Australian researchers have taken investigations into obesity a step further to see why soon after overweight people lost weight, their metabolism slowed and they experienced hormonal changes that increased their appetites.
The researchers recruited healthy people who were either overweight or obese and put them on a strict diet that would lead them to lose 10 percent of their body weight. They then kept them on a diet for a year to maintain that weight loss. The researchers then found that the metabolism and hormone levels had not returned to the levels they where before the study started.
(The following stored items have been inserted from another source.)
(** X14.  Checking one address asks the resolver nothing when the validator
    rejects the address, and otherwise once or twice, each time for the
    lower-cased domain; it opens at most one connection and sends at most one
    recipient command. *)
Theorem check_email_cost (raw : string) (st : State W) :
  exists evs : list Event,
    trace (check_email env g raw st).2 = trace st ++ evs
    /\ match validate_email env (cleaned raw) with
       | None => evs = []
       | Some d0 =>
           resolves evs = [PyStr.lower d0]
           \/ resolves evs = [PyStr.lower d0; PyStr.lower d0]
       end
    /\ (length (connects evs) <= 1)%nat
    /\ (length (rcpt_recipients evs) <= 1)%nat.
Proof.
  rewrite check_email_eq.
  destruct (validate_email env (cleaned raw)) as [vd|];
    [|exists []; cbn; split_and!; [by rewrite app_nil_r | done | lia | lia]].
  cbv zeta. set (d := PyStr.lower vd).
  set (st1 := (has_mx_record env d st).2).
  assert (exists a, trace st1 = trace st ++ [EvResolve d a]) as [a Ht1]
    by (eexists; unfold st1; by rewrite has_mx_record_eq).
  assert (checked_domains st1 = checked_domains st) as Hm
    by (unfold st1; by rewrite has_mx_record_eq).
  destruct (negb _); cbn [snd];
    [exists [EvResolve d a]; cbn; split_and!; [done | by left | lia | lia]|].
  destruct (bool_decide _); cbn [snd];
    [exists [EvResolve d a]; cbn; split_and!; [done | by left | lia | lia]|].
  destruct (checked_domains st1 !! d) as [v|] eqn:Hd.
  - rewrite (is_catch_all_cached _ _ _ _ Hd). cbn [snd].
    exists [EvResolve d a]. cbn. split_and!; [done | by left | lia | lia].
  - destruct (is_catch_all_probe env d st1 Hd)
      as (evs & Ht & _ & _ & Hr & Hc & _).
    destruct (is_catch_all_session env d st1 Hd)
      as (evs' & _ & _ & Ht' & _ & _ & _ & _ & _ & _ & Hrc).
    rewrite Ht in Ht'. apply app_inv_head in Ht'. subst evs'.
    exists (EvResolve d a :: evs). split_and!.
    + rewrite Ht, Ht1, <- app_assoc. done.
    + right. cbn. unfold resolves in Hr. by rewrite Hr.
    + cbn. unfold connects in Hc. rewrite Hc.
      destruct (dns_resolve env (world st1) d).1 as [[|? ?]|]; simpl; lia.
    + exact Hrc.
Qed.

End NetworkFacts.

(** ** The pasted text, line by line *)

Section Paste.

(** The line break, a white-space character. *)
Local Abbreviation nl := ("010"%char).

Lemma py_split_nonempty (sep : ascii) (s : string) : py_split sep s ≠ [].
Proof.
  induction s as [|c s IH]; [done|]. cbn [py_split].
  destruct (Ascii.eqb c sep); [done|]. by destruct (py_split sep s).
Qed.

Lemma strip_space_head (c : ascii) (s : string) :
  PyStr.isspace c = true -> PyStr.strip (String c s) = PyStr.strip s.
Proof.
  intros Hc. unfold PyStr.strip, PyStr.strip_with.
  cbn [PyStr.lstrip_with]. by rewrite Hc.
Qed.

(** White space in front of a text does not change the lines kept. *)
Lemma kept_lines_space_head (c : ascii) (s : string) :
  PyStr.isspace c = true ->
  kept_lines (py_split nl (String c s)) = kept_lines (py_split nl s).
Proof.
  intros Hc. cbn [py_split]. destruct (Ascii.eqb c nl) eqn:Hnl; [done|].
  pose proof (py_split_nonempty nl s) as Hne.
  destruct (py_split nl s) as [|piece pieces]; [done|].
  unfold kept_lines. cbn [List.filter]. rewrite (strip_space_head c piece Hc).
  destruct (nonempty (PyStr.strip piece)); cbn [List.map]; [|done].
  by rewrite (strip_space_head c piece Hc).
Qed.

Lemma kept_lines_lstrip (s : string) :
  kept_lines (py_split nl (PyStr.lstrip_with PyStr.isspace s))
  = kept_lines (py_split nl s).
Proof.
  induction s as [|c s IH]; [done|]. cbn [PyStr.lstrip_with].
  destruct (PyStr.isspace c) eqn:Hc; [|done].
  by rewrite IH, kept_lines_space_head.
Qed.

Lemma lstrip_rstrip (p : ascii -> bool) (s : string) :
  PyStr.rstrip_with p (PyStr.lstrip_with p s)
  = PyStr.lstrip_with p (PyStr.rstrip_with p s).
Proof.
  induction s as [|c s IH]; [done|].
  cbn [PyStr.lstrip_with]. destruct (p c) eqn:Hc.
  - cbn [PyStr.rstrip_with].
    destruct (PyStr.rstrip_with p s) as [|c' r] eqn:Hr.
    + rewrite Hc. by rewrite IH.
    + cbn [PyStr.lstrip_with]. rewrite Hc. by rewrite IH.
  - destruct (rstrip_with_head p c s Hc) as [r Hr]. rewrite Hr.
    cbn [PyStr.lstrip_with]. by rewrite Hc.
Qed.

(** Two lines that agree after their right ends are stripped are stripped to
    the same string. *)
Lemma strip_of_rstrip (a b : string) :
  PyStr.rstrip_with PyStr.isspace a = PyStr.rstrip_with PyStr.isspace b ->
  PyStr.strip a = PyStr.strip b.
Proof.
  intros H. unfold PyStr.strip, PyStr.strip_with.
  by rewrite !lstrip_rstrip, H.
Qed.

Lemma kept_lines_cons_rstrip (a b : string) (la lb : list string) :
  PyStr.rstrip_with PyStr.isspace a = PyStr.rstrip_with PyStr.isspace b ->
  kept_lines la = kept_lines lb ->
  kept_lines (a :: la) = kept_lines (b :: lb).
Proof.
  intros Hab Hl. unfold kept_lines in *. cbn [List.filter].
  rewrite (strip_of_rstrip a b Hab).
  destruct (nonempty (PyStr.strip b)); cbn [List.map]; [|done].
  by rewrite (strip_of_rstrip a b Hab), Hl.
Qed.

(** The first pieces of a text and of the text stripped at its right end
    agree after their right ends are stripped, and the other pieces keep the
    same lines. *)
Lemma py_split_rstrip (s : string) :
  exists (a b : string) (la lb : list string),
    py_split nl (PyStr.rstrip_with PyStr.isspace s) = a :: la
    /\ py_split nl s = b :: lb
    /\ PyStr.rstrip_with PyStr.isspace a = PyStr.rstrip_with PyStr.isspace b
    /\ kept_lines la = kept_lines lb.
Proof.
  induction s as [|c s IH]; [by exists "", "", [], []|].
  destruct IH as (a & b & la & lb & Ha & Hb & Hab & Hl).
  cbn [PyStr.rstrip_with py_split]. rewrite Hb.
  destruct (PyStr.rstrip_with PyStr.isspace s) as [|c' r] eqn:Hr.
  - cbn in Ha. injection Ha as <- <-. cbn in Hab.
    assert (kept_lines (b :: lb) = []) as Hblank.
    { rewrite <- (kept_lines_cons_rstrip "" b [] lb); [done|done|done]. }
    destruct (PyStr.isspace c) eqn:Hc.
    + destruct (Ascii.eqb c nl) eqn:Hnl.
      * exists "", "", [], (b :: lb). by rewrite Hblank.
      * exists "", (String c b), [], lb. split_and!; try done.
        cbn [PyStr.rstrip_with]. by rewrite <- Hab, Hc.
    + assert (Ascii.eqb c nl = false) as Hnl.
      { destruct (Ascii.eqb c nl) eqn:Hnl; [|done].
        apply Ascii.eqb_eq in Hnl as ->. discriminate. }
      cbn [py_split]. rewrite Hnl. cbn [py_split].
      exists (String c ""), (String c b), [], lb. split_and!; try done.
      cbn [PyStr.rstrip_with]. by rewrite <- Hab, Hc.
  - remember (String c' r) as t eqn:Ht. cbn [py_split]. rewrite Ha.
    destruct (Ascii.eqb c nl) eqn:Hnl.
    + exists "", "", (a :: la), (b :: lb). split_and!; try done.
      by apply kept_lines_cons_rstrip.
    + exists (String c a), (String c b), la, lb. split_and!; try done.
      cbn [PyStr.rstrip_with]. by rewrite Hab.
Qed.

Lemma kept_lines_rstrip (s : string) :
  kept_lines (py_split nl (PyStr.rstrip_with PyStr.isspace s))
  = kept_lines (py_split nl s).
Proof.
  destruct (py_split_rstrip s) as (a & b & la & lb & -> & -> & Hab & Hl).
  by apply kept_lines_cons_rstrip.
Qed.

(** The paste input in terms of the lines of the text as pasted. *)
Lemma pasted_emails_kept (pasted : string) :
  pasted_emails pasted = kept_lines (py_split nl pasted).
Proof.
  unfold pasted_emails. fold (kept_lines (py_split nl (PyStr.strip pasted))).
  assert (kept_lines (py_split nl (PyStr.strip pasted))
          = kept_lines (py_split nl pasted)) as Heq.
  { unfold PyStr.strip, PyStr.strip_with.
    by rewrite kept_lines_rstrip, kept_lines_lstrip. }
  rewrite Heq. unfold nonempty.
  destruct (String.eqb (PyStr.strip pasted) "") eqn:He; [|done].
  apply String.eqb_eq in He. rewrite <- Heq, He. reflexivity.
Qed.

(** X16.  The outer [strip] of the paste input and the test on it change
    nothing: the addresses are the non-blank lines, stripped, of the text as
    it was pasted; a text of white space alone gives no address. *)
Theorem pasted_emails_lines (pasted : string) :
  pasted_emails pasted = kept_lines (py_split nl pasted).
Proof. apply pasted_emails_kept. Qed.

Lemma py_split_line (sep : ascii) (line : string) :
  PyStr.mem sep line = false -> py_split sep line = [line].
Proof.
  induction line as [|c line IH]; [done|]. cbn [PyStr.mem py_split].
  intros H. apply orb_false_iff in H as [Hc Hl].
  rewrite Ascii.eqb_sym, Hc. by rewrite (IH Hl).
Qed.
Obesity researcher at Hammersmith Hospital in London - Dr. Stephen Bloom, quoted that the study needed to be repeated under more strict conditions, but continued to add, “It is showing something I believe in deeply ; it is very hard to lose weight, and the reason being, is that our hormones work against us.”
The study which took place at the University of Melbourne looked at the volunteers eating between just 500 - 550 calories a day and proved, their hormone levels changed in such a way that it increased their appetites, and made them hungrier than before they started the study.
The volunteers where then put on diets for a year that would help maintain their weight loss, however a year later the volunteers had gaining the weight back despite the maintenance diet, on average gaining back half of what they had lost.
Further study into this showed that the hormone leptin, tells the brain how much body fat is present. When leptin falls, the volunteers appetite increased and their metabolism slowed down. A year after the weight loss diet, the hormone levels were still one-third lower than they were at the start, and leptin levels had increased as volunteers gained the weight back.
The results show Dr. Leibel quoted, that weight loss “is not a neutral event,” and that isn’t an accident when more than 90 percent of people who have lost weight put it back on. “You are putting your body into a circumstance it will resist,” he quoted. “You are, in a sense, more metabolically normal when you are at a higher body weight.”